Tuesday, May 4th, 2010

The existence of a polio vaccine is considered by today’s health care community one of the most significant and beneficial health care measures to be discovered in the post-World War II era in America, with credit for the discovery of the methods through which safe and effective polio vaccines could be produced for purposes of safeguarding the health of children being ascribed to the figure of Jonas Edward Salk. Salk was a graduate of the medical school at NYU who deviated from the common career path taken by his fellow students in forgoing the career of a physician and going instead into medical research. By launching a search aimed at the discovery of a polio vaccine, he was addressing a particularly serious aspect of the health care threats that faced America up to about the middle of the twentieth century. A particularly worrying aspect of the existence of polio in the United States was that the rates of severity with which its outbreaks occurred had been seen to be gradually increasing in seriousness. Another reason why the search for a polio vaccine could take such an urgent form was in the tendency for the victims of the disease to be children. As a kind of globally known face of the health care issues raised by the disease, President Franklin D. Roosevelt was known during his term as the world’s most famous polio victim, who had founded a medical institution for the sole purpose of locating a polio vaccine.
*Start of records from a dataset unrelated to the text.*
(** * requests_pkcs12: a shallow embedding of [requests_pkcs12.py]

    The module turns a PKCS#12 bundle into a TLS client context
    ([create_sslcontext]) and plugs that context into the HTTP client through
    a transport adapter ([Pkcs12Adapter]).  The Python code is embedded as
    state-passing functions over a [world] (file system, system clock, the
    store of TLS context objects); exceptions are values of [result]. *)

From Stdlib Require Import ZArith String Ascii List DecimalString DecimalN
  DecimalPos.
From stdpp Require Import gmap strings list.

Set Warnings "-register-all".

Open Scope string_scope.

(** ** Python values and exceptions *)

Abbreviation bytes := (list Byte.byte).

(** The values the code inspects with [is None], [is False] and
    [isinstance]: the password and the per-request [verify] argument. *)
Inductive pyval : Type :=
  | PyNone
  | PyBool (b : bool)
  | PyInt (n : Z)
  | PyBytes (b : bytes)
  | PyStr (s : list N)          (* a text string, as Unicode code points *)
  | PyObject (type_name : string).

Inductive pyclass : Type :=
  | ValueError
  | TypeError
  | AttributeError
  | FileNotFoundError
  | UnicodeEncodeError
  | SSLError
  | LibraryError (name : string).

(** An exception object: class, message and [__context__] (the exception
    that was being handled when this one was raised). *)
Inductive exn : Type :=
  | Exn (cls : pyclass) (msg : string) (context : option exn).

Definition exn_class (e : exn) : pyclass := let 'Exn c _ _ := e in c.
Definition exn_msg (e : exn) : string := let 'Exn _ m _ := e in m.
Definition exn_context (e : exn) : option exn := let 'Exn _ _ c := e in c.

(** Raising [e] while [handled] is in flight sets [e.__context__]. *)
Definition with_context (e handled : exn) : exn :=
  Exn (exn_class e) (exn_msg e) (Some handled).

Inductive result (A : Type) : Type :=
  | Ok (a : A)
  | Raise (e : exn).
Arguments Ok {A} a.
Arguments Raise {A} e.

(** ** [datetime.datetime] *)

Record datetime : Type := mk_datetime {
  year : Z; month : Z; day : Z;
  hour : Z; minute : Z; second : Z; microsecond : Z
}.

Definition datetime_fields (d : datetime) : list Z :=
  [year d; month d; day d; hour d; minute d; second d; microsecond d].

Fixpoint lex_compare (a b : list Z) : comparison :=
  match a, b with
  | [], [] => Eq
  | [], _ :: _ => Lt
  | _ :: _, [] => Gt
  | x :: a', y :: b' =>
      match (x ?= y)%Z with
      | Eq => lex_compare a' b'
      | c => c
      end
  end.

(** [a < b] on naive datetimes: field by field, most significant first. *)
Definition datetime_ltb (a b : datetime) : bool :=
  match lex_compare (datetime_fields a) (datetime_fields b) with
  | Lt => true
  | _ => false
  end.

Definition digit (n : Z) : ascii := ascii_of_N (48 + Z.to_N (n mod 10)%Z).

Definition pad2 (n : Z) : string :=
  String (digit (n / 10)%Z) (String (digit n) EmptyString).

(** [n] in decimal, as many digits as it has: what [%Y] prints for a year
    (a year before 1000 is not padded with zeros). *)
Definition decimal (n : Z) : string :=
  NilZero.string_of_uint (N.to_uint (Z.to_N n)).

(** The format specification ['%Y-%m-%d %H:%M:%SZ']. *)
Definition strftime (d : datetime) : string :=
  decimal (year d) ++ "-" ++ pad2 (month d) ++ "-" ++ pad2 (day d) ++ " " ++
  pad2 (hour d) ++ ":" ++ pad2 (minute d) ++ ":" ++ pad2 (second d) ++ "Z".

(** ** The world *)

Inductive io_event : Type :=
  | EvCreate (path : string)
  | EvWrite (path : string) (data : bytes)
  | EvFlush (path : string)
  | EvClose (path : string)
  | EvRemove (path : string)
  | EvRead (path : string).

Inductive ssl_protocol : Type :=
  | PROTOCOL_TLS_CLIENT
  | PROTOCOL_SSLv23
  | PROTOCOL_TLS_SERVER.

Inductive verify_mode : Type := CERT_NONE | CERT_OPTIONAL | CERT_REQUIRED.

(** An [ssl.SSLContext] object. *)
Record ssl_context : Type := mk_ssl_context {
  protocol : ssl_protocol;
  check_hostname : bool;
  ctx_verify_mode : verify_mode;
  cert_chain : option (bytes * option bytes)
}.

Definition loc := nat.

Record world : Type := mk_world {
  fs : gmap string bytes;          (* the files on disk *)
  open_files : gset string;        (* the files this process holds open *)
  io_log : list io_event;          (* the file operations performed so far *)
  clock_reads : nat;               (* how often the system clock was read *)
  heap : loc -> ssl_context;       (* the TLS context objects, by reference *)
  next_loc : loc
}.

(** ** Computations: world passing with exceptions *)

Definition M (A : Type) : Type := world -> result A * world.

Definition ret {A} (a : A) : M A := fun w => (Ok a, w).
Definition raise {A} (e : exn) : M A := fun w => (Raise e, w).
Definition bind {A B} (m : M A) (k : A -> M B) : M B :=
  fun w => match m w with
           | (Ok a, w1) => k a w1
           | (Raise e, w1) => (Raise e, w1)
           end.
Definition lift {A} (r : result A) : M A := fun w => (r, w).

Notation "'do' x <- m ; k" := (bind m (fun x => k))
  (at level 10, x pattern, m at level 100, k at level 200).
Notation "m ;; k" := (bind m (fun _ => k))
  (at level 100, k at level 200, right associativity).

(** [try: body finally: fin].  [fin] always runs; when it raises, its
    exception is the one that propagates, with the exception that was in
    flight (if any) as its context. *)
Definition try_finally {A} (body : M A) (fin : M unit) : M A :=
  fun w =>
    match body w with
    | (Ok a, w1) =>
        match fin w1 with
        | (Ok _, w2) => (Ok a, w2)
        | (Raise e, w2) => (Raise e, w2)
        end
    | (Raise e, w1) =>
        match fin w1 with
        | (Ok _, w2) => (Raise e, w2)
        | (Raise e', w2) => (Raise (with_context e' e), w2)
        end
    end.

Definition set_fs (f : gmap string bytes) (w : world) : world :=
  mk_world f (open_files w) (io_log w) (clock_reads w) (heap w) (next_loc w).
Definition set_open_files (o : gset string) (w : world) : world :=
  mk_world (fs w) o (io_log w) (clock_reads w) (heap w) (next_loc w).
Definition add_event (ev : io_event) (w : world) : world :=
  mk_world (fs w) (open_files w) (io_log w ++ [ev])%list (clock_reads w) (heap w)
    (next_loc w).
Definition tick (w : world) : world :=
  mk_world (fs w) (open_files w) (io_log w) (S (clock_reads w)) (heap w)
    (next_loc w).
Definition set_heap (h : loc -> ssl_context) (w : world) : world :=
  mk_world (fs w) (open_files w) (io_log w) (clock_reads w) h (next_loc w).

(** ** External collaborators *)

(** The system clock: [clock_at n] is what the [n]-th read returns. *)
Class Clock : Type := { clock_at : nat -> datetime }.

Definition utcnow `{Clock} : M datetime :=
  fun w => (Ok (clock_at (clock_reads w)), tick w).

(** The [cryptography] package, as far as the module uses it. *)
Class Cryptography : Type := {
  private_key : Type;
  certificate : Type;
  not_valid_after : certificate -> datetime;
  load_key_and_certificates :
    bytes -> option bytes ->
    result (option private_key * option certificate * list certificate);
  encryption : Type;
  BestAvailableEncryption : bytes -> result encryption;
  NoEncryption : encryption;
  (* [key.private_bytes(PEM, TraditionalOpenSSL, enc)] *)
  private_bytes : private_key -> encryption -> result bytes;
  (* [cert.public_bytes(PEM)] *)
  public_bytes : certificate -> bytes
}.

(** ** [check_cert_not_after] *)

Definition expired_message (cert_not_after : datetime) : string :=
  "Client certificate expired: Not After: " ++ strftime cert_not_after.

Definition check_cert_not_after `{Clock} `{Cryptography}
    (cert : option certificate) : M unit :=
  match cert with
  | None =>
      raise (Exn AttributeError
               "'NoneType' object has no attribute 'not_valid_after'" None)
  | Some c =>
      let cert_not_after := not_valid_after c in
      do now <- utcnow;
      if datetime_ltb cert_not_after now
      then raise (Exn ValueError (expired_message cert_not_after) None)
      else ret tt
  end.

(** ** Files *)

(** [tempfile.NamedTemporaryFile(delete=False)]: a new, empty file under a
    name that no existing file has; the file is open for writing. *)
Definition tmp_name (w : world) : string := fresh (dom (fs w)).

Definition NamedTemporaryFile : M string :=
  fun w =>
    let name := tmp_name w in
    (Ok name,
     add_event (EvCreate name)
       (set_open_files ({[name]} ∪ open_files w)
          (set_fs (<[name := []]> (fs w)) w))).

Definition c_write (c : string) (buf : bytes) : M unit :=
  fun w => (Ok tt, add_event (EvWrite c buf)
                     (set_fs (alter (fun old => (old ++ buf)%list) c (fs w)) w)).

Definition c_flush (c : string) : M unit :=
  fun w => (Ok tt, add_event (EvFlush c) w).

(** [c.close()]; closing a closed file does nothing. *)
Definition c_close (c : string) : M unit :=
  fun w =>
    if decide (c ∈ open_files w)
    then (Ok tt, add_event (EvClose c)
                   (set_open_files (open_files w ∖ {[c]}) w))
    else (Ok tt, w).

(** [with tempfile.NamedTemporaryFile(delete=False) as c: body]: leaving
    the block closes the file, whether [body] returned or raised. *)
Definition with_NamedTemporaryFile {A} (body : string -> M A) : M A :=
  do c <- NamedTemporaryFile;
  try_finally (body c) (c_close c).

Definition no_such_file (path : string) : exn :=
  Exn FileNotFoundError
    ("[Errno 2] No such file or directory: '" ++ path ++ "'") None.

(** [os.remove(path)] *)
Definition os_remove (path : string) : M unit :=
  fun w =>
    match fs w !! path with
    | Some _ => (Ok tt, add_event (EvRemove path) (set_fs (delete path (fs w)) w))
    | None => (Raise (no_such_file path), w)
    end.

(** [open(path, 'rb').read()] *)
Definition read_file (path : string) : M bytes :=
  fun w =>
    match fs w !! path with
    | Some data => (Ok data, add_event (EvRead path) w)
    | None => (Raise (no_such_file path), w)
    end.

(** ** TLS contexts *)

(** [ssl.SSLContext(protocol)]: a new context object; hostname checking is
    on by default for the client profile only. *)
Definition new_context (p : ssl_protocol) : ssl_context :=
  match p with
  | PROTOCOL_TLS_CLIENT => mk_ssl_context p true CERT_REQUIRED None
  | _ => mk_ssl_context p false CERT_NONE None
  end.

Definition update_heap (l : loc) (c : ssl_context) (h : loc -> ssl_context)
    : loc -> ssl_context :=
  fun l' => if decide (l' = l) then c else h l'.

Definition SSLContext (p : ssl_protocol) : M loc :=
  fun w =>
    let l := next_loc w in
    (Ok l, mk_world (fs w) (open_files w) (io_log w) (clock_reads w)
             (update_heap l (new_context p) (heap w)) (S l)).

(** The platform TLS stack.  [ctx.load_cert_chain(path, password)] runs
    outside the module: it sees the files on disk and the context object,
    and returns with both possibly changed. *)
Class TlsLibrary : Type := {
  tls_load_cert_chain :
    gmap string bytes -> ssl_context -> string -> option bytes ->
    result unit * gmap string bytes * ssl_context
}.

Definition load_cert_chain `{TlsLibrary} (ctx : loc) (path : string)
    (password : option bytes) : M unit :=
  fun w =>
    let '(r, files, c) := tls_load_cert_chain (fs w) (heap w ctx) path password in
    (r, set_heap (update_heap ctx c (heap w)) (set_fs files w)).

(** ** [create_sslcontext] *)

Definition none_has_no_attribute (attr : string) : exn :=
  Exn AttributeError
    ("'NoneType' object has no attribute '" ++ attr ++ "'") None.

Fixpoint for_each {A} (l : list A) (body : A -> M unit) : M unit :=
  match l with
  | [] => ret tt
  | x :: l' => body x ;; for_each l' body
  end.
Jonas Salk had been working on medical research related to flu when he was approached by the director of research at the National Foundation for Infantile Paralysis. The director of research offered Salk the chance to lead the arm of the National Foundation for Infantile Paralysis aimed at combating polio, which was the organization created by President Roosevelt, which opportunity Salk quickly accepted. By 1952, his new task of working on a polio vaccine had taken on a particular urgency, with that year seeing an epidemic which stood as the worst yet to occur in the United States. The epidemic took over three thousands lives and resulted in around twenty-one thousand cases of paralysis, making the availability of polio vaccines seem more important than ever before against the existence of almost fifty-eight thousand cases. The search for polio vaccines that Salk was organizing required the involvement of twenty thousand physicians and public health officers. It also attracted the involvement of two-hundred and twenty thousand volunteers and employees of educational organizations numbering sixty-four thousand, and elicited the involvement of close to two million children. The polio vaccines were thus tested “in the field,” as spread out over a very large and inclusive area. It was announced in April 1955 that Salk’s efforts had uncovered a method through which polio vaccines might be produced. The news that polio vaccines would now be available to stem the tide against the extremely damaging ailment was soon spread over the world, and Salk declined to patent the polio vaccine.